What needs to be done>
In the records that follow, find each line with "field" and pull it out.

Dataset entries

Lemma wf_samples : Forall wf_term (odd_card :: sample_set).
Proof.
  unfold sample_set.
  repeat (apply Forall_cons;
          [unfold wf_term, card, odd_card;
           cbn [id term definition tags source bucket due history];
           repeat apply conj; try (intros ? [= <-]); try lia;
           first [ apply wf_string_check; reflexivity
                 | repeat (apply Forall_cons; [apply wf_string_check; reflexivity|]);
                   apply Forall_nil ]
          |]).
  apply Forall_nil.
Qed.

(** ** Saving, loading and exporting *)

(** X15: what the application saves it loads again: for cards whose
    strings are sequences of code units, the text [save] writes under the
    storage key parses, and the parsed value denotes these cards, field
    by field, absent tags and source included; [load] then returns this
    value when there is a card, and the seed set when the saved set is
    empty; the other keys of the storage are left as they are. *)
Theorem save_load_round_trip (uid : IdSupply) (started : Z) (ts : list Term)
    (st : Storage) :
  Forall wf_term ts ->
  exists v,
    JSON_parse (JSON_stringify_compact ts) = Some v
    /\ as_terms v = Some ts
    /\ load_from uid started (save ts st)
       = match ts with [] => Seed (SEED uid started) | _ => Parsed v end
    /\ forall k, str_eqb k STORAGE_KEY = false -> getItem (save ts st) k = getItem st k.
Proof.
  intros H. exists (JArray (map term_json ts)).
  assert (E : JSON_parse (JSON_stringify_compact ts) = Some (JArray (map term_json ts))).
  { rewrite JSON_stringify_compact_terms. apply JSON_parse_stringify, plain_terms_json, H. }
  split; [exact E|]. split; [apply as_terms_json|]. split.
  - unfold load_from, save, getItem, setItem. rewrite str_eqb_refl. unfold load.
    rewrite E.
    replace (nonempty (JSON_stringify_compact ts)) with true
      by (unfold JSON_stringify_compact, compact_array; reflexivity).
    destruct ts; reflexivity.
  - intros k Hk. unfold save, getItem, setItem. rewrite Hk. reflexivity.
Qed.

Lemma save_load_round_trip_witness :
  exists v,
    JSON_parse (JSON_stringify_compact (odd_card :: sample_set)) = Some v
    /\ as_terms v = Some (odd_card :: sample_set)
    /\ load_from sample_uid sample_now (save (odd_card :: sample_set) (fun _ => None))
       = Parsed v.
Proof.
  destruct (save_load_round_trip sample_uid sample_now (odd_card :: sample_set)
              (fun _ => None) wf_samples) as (v & E1 & E2 & E3 & _).
  exists v. split; [exact E1|]. split; [exact E2 | exact E3].
Defined.

(** X16: the exported file is JSON for the card set: for cards whose
    strings are sequences of code units, the text of [exportJSON] parses,
    and the parsed value denotes the cards of the state, field by field;
    put under the storage key, it is what [load] returns when there is a
    card. *)
Theorem exportJSON_parses (uid : IdSupply) (started : Z) (st : AppState) :
  Forall wf_term (all st) ->
  exists v,
    JSON_parse (exportJSON st) = Some v
    /\ as_terms v = Some (all st)
    /\ (all st <> [] -> load uid started (Some (exportJSON st)) = Parsed v).
Proof.
  intros H. exists (JArray (map term_json (all st))).
  assert (E : JSON_parse (exportJSON st) = Some (JArray (map term_json (all st)))).
  { unfold exportJSON. rewrite JSON_stringify_terms.
    apply JSON_parse_stringify, plain_terms_json, H. }
  split; [exact E|]. split; [apply as_terms_json|].
  intros Hne. unfold load. rewrite E.
  destruct (JSON_stringify_head (all st)) as (s & Es). unfold exportJSON. rewrite Es.
  cbn [nonempty negb]. destruct (all st); [contradiction Hne; reflexivity | reflexivity].
Qed.

Lemma exportJSON_parses_witness :
  exists v,
    JSON_parse (exportJSON (initial (odd_card :: sample_set))) = Some v
    /\ as_terms v = Some (odd_card :: sample_set).
Proof.
  destruct (exportJSON_parses sample_uid sample_now (initial (odd_card :: sample_set))
              wf_samples) as (v & E1 & E2 & _).
  exists v. split; [exact E1 | exact E2].
Defined.

(** ** The browse view *)

Lemma starts_with_prefix (q s : jsstring) :
  starts_with q s = true <-> exists b, s = q ++ b.
Proof.
  revert s. induction q as [|x q IH]; intros s.
  - split; [intros _; exists s; reflexivity | reflexivity].
  - destruct s as [|y s]; cbn [starts_with].
    + split; [discriminate | intros (b & E); discriminate E].
    + rewrite andb_true_iff, Z.eqb_eq, IH. split.
      * intros (-> & b & ->). exists b. reflexivity.
      * intros (b & E). injection E as -> ->. split; [reflexivity | exists b; reflexivity].
Qed.

Lemma includes_substring (s q : jsstring) : includes s q = true <-> substring q s.
Proof.
  unfold substring. induction s as [|y s IH].
  - cbn [includes]. rewrite orb_false_r, starts_with_prefix. split.
    + intros (b & E). exists [], b. exact E.
    + intros (a & b & E). destruct a as [|x a]; [exists b; exact E | discriminate E].
  - cbn [includes]. rewrite orb_true_iff, starts_with_prefix, IH. split.
    + intros [(b & E) | (a & b & E)].
      * exists [], b. exact E.
      * exists (y :: a), b. rewrite E. reflexivity.
    + intros (a & b & E). destruct a as [|x a].
      * left. exists b. exact E.
      * right. injection E as -> ->. exists a, b. reflexivity.
Qed.

(** X17: the browse view shows every card, in the order of the set, when
    the query in lower case is blank, and else exactly the cards of the
    set whose term, definition or one of whose tags, in lower case, holds
    the query, in lower case and trimmed, as a substring; a card without
    tags is matched on term and definition only. *)
Theorem filtered_cards (toLowerCase : jsstring -> jsstring) (query : jsstring)
    (all : list Term) :
  (trim (toLowerCase query) = [] -> filtered toLowerCase query all = all)
  /\ (trim (toLowerCase query) <> [] ->
      forall t,
        In t (filtered toLowerCase query all)
        <-> In t all
            /\ (substring (trim (toLowerCase query)) (toLowerCase (term t))
                \/ substring (trim (toLowerCase query)) (toLowerCase (definition t))
                \/ exists x tg, tags t = Some tg /\ In x tg
                     /\ substring (trim (toLowerCase query)) (toLowerCase x)))
  /\ (forall t, In t (filtered toLowerCase query all) -> In t all)
  /\ filtered toLowerCase query (filtered toLowerCase query all)
     = filtered toLowerCase query all.
Proof.
  unfold filtered. cbv zeta. set (q := trim (toLowerCase query)).
  split; [|split; [|split]].
  - intros ->. reflexivity.
  - intros Hq t. destruct q as [|c q'] eqn:E; [congruence|]. cbn [nonempty negb].
    rewrite filter_In, !orb_true_iff, !includes_substring, existsb_exists.
    split; intros [Ht H]; (split; [exact Ht|]).
    + destruct H as [[H | H] | (x & Hx & H)]; [left; exact H | right; left; exact H |].
      right. right. apply includes_substring in H.
      destruct (tags t) as [tg|]; [|contradiction]. exists x, tg. auto.
    + destruct H as [H | [H | (x & tg & Et & Hx & H)]]; [auto | auto |].
      right. exists x. rewrite Et. split; [exact Hx | apply includes_substring; exact H].
  - intros t. destruct (negb (nonempty q)); [auto|]. intros H.
    apply filter_In in H. exact (proj1 H).
  - destruct (negb (nonempty q)); [reflexivity|].
    set (keep := fun t : Term => _).
    induction all as [|x l IH]; [reflexivity|]. cbn [filter].
    destruct (keep x) eqn:Ex; [cbn [filter]; rewrite Ex; f_equal; exact IH | exact IH].
Qed.
(** The boat over exact reals with a command in its sliders. *)
Definition steered_boat : SailBotSim R :=
  set_sail_slider (-2) (set_rudder_slider 3 exact_boat).

(** A vehicle whose address is written with leading zeros, and a move
    command for destination 1 with [left_x = 200] and [right_y = 50]. *)
Definition padded : SailBotSim float := init "0000000000000001".

Definition one_frame : list Byte.byte :=
  [Byte.x7e; Byte.x01; Byte.x00; Byte.x00; Byte.x00; Byte.x00; Byte.x00;
   Byte.x00; Byte.x00; Byte.x00; Byte.xc8; Byte.x32; Byte.x7e].

Definition one_payload : protocol.ProtocolPayload :=
  {| protocol.header := header_to 1;
     protocol.payload_type := protocol.CMD_MOVE_RAW;
     protocol.values := protocol.CommandMoveRaw 200 50 |}.

(** The boat taken off "MANUAL", the telemetry frame of its state, and a
    fleet with it between two vehicles on "MANUAL". *)
Definition idle : SailBotSim float := set_controller "AUTO" boat.

Definition idle_frame : list Byte.byte :=
  [Byte.x7e; Byte.x00; Byte.x00; Byte.x00; Byte.x00; Byte.x00; Byte.x00;
   Byte.x00; Byte.x00; Byte.x0a; Byte.x00; Byte.x00; Byte.x39; Byte.x1f;
   Byte.xe9; Byte.x02; Byte.x91; Byte.xd0; Byte.x24; Byte.x00; Byte.x00;
   Byte.x00; Byte.x7e].

Definition mixed : SailBotSimSerialInterface float :=
  {| sailbots := [boat; idle; sister]; callback := [];
     next_time := 0.5%float; ended := None |}.

End demo.

(** * Properties *)

(** ** The tick *)

Section TickFacts.

Context {F : Type} {PF : PyFloat F} {L : Link}.

Lemma update_manual (s : SailBotSim F) :
  controller s = "MANUAL" ->
  update s = (encode_serial_output (state_space_model s), state_space_model s).
Proof.
  intros Hc. unfold update. rewrite Hc. reflexivity.
Qed.

Lemma update_not_manual (s : SailBotSim F) :
  controller s <> "MANUAL" ->
  update s = (encode_serial_output s, s).
Proof.
  intros Hc. unfold update.
  destruct (String.eqb_spec (controller s) "MANUAL") as [E | _].
  - contradiction.
  - reflexivity.
Qed.
(** * iolib: a binary stream writer (src/iolib.py)

    A shallow embedding of the class [BinaryStreamWriter] together with the
    parts of the Python runtime it calls: [struct.pack] for the integer
    format codes, the [ascii] and [utf-8] codecs of [str.encode], and the
    buffered binary file object returned by [open(path, "wb")].

    Python values are modelled as follows.
    - [int] is [Z]; [bytes] is [list byte].
    - The payload [str] of the string writers is a list of Unicode code
      points ([list N]); the short ASCII strings the class builds itself
      (the byte-order prefix and the [struct] format) and the path are
      [string].
    - A raised exception is the [Raise] branch of [result]; a method is a
      function from the writer to a [result] carrying the returned value
      and the writer after the call. *)

From Stdlib Require Import ZArith NArith List String Ascii Bool Lia.
From coqutil Require Import Byte Word.LittleEndianList.
Import ListNotations.

Local Open Scope Z_scope.

(** ** Exceptions and results *)

Inductive value_error : Set :=
| ClosedFile          (* "write to closed file", "seek of closed file" *)
| UnsupportedWhence   (* "whence value %d unsupported" *)
| OffsetOutOfRange.   (* "cannot fit 'int' into an offset-sized integer" *)

Inductive exn : Set :=
| AttributeError                    (* attribute looked up on [None] *)
| StructError                       (* [struct.error] *)
| UnicodeEncodeError
| ValueError (why : value_error)
| OverflowError                     (* an [int] too large for a C [int] *)
| OSError.

Inductive result (A : Type) : Type :=
| Ok (a : A)
| Raise (e : exn).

Solved exercise>
    storage key parses, and the parsed value denotes these cards, field
    by field, absent tags and source included; [load] then returns this
    and the parsed value denotes the cards of the state, field by field;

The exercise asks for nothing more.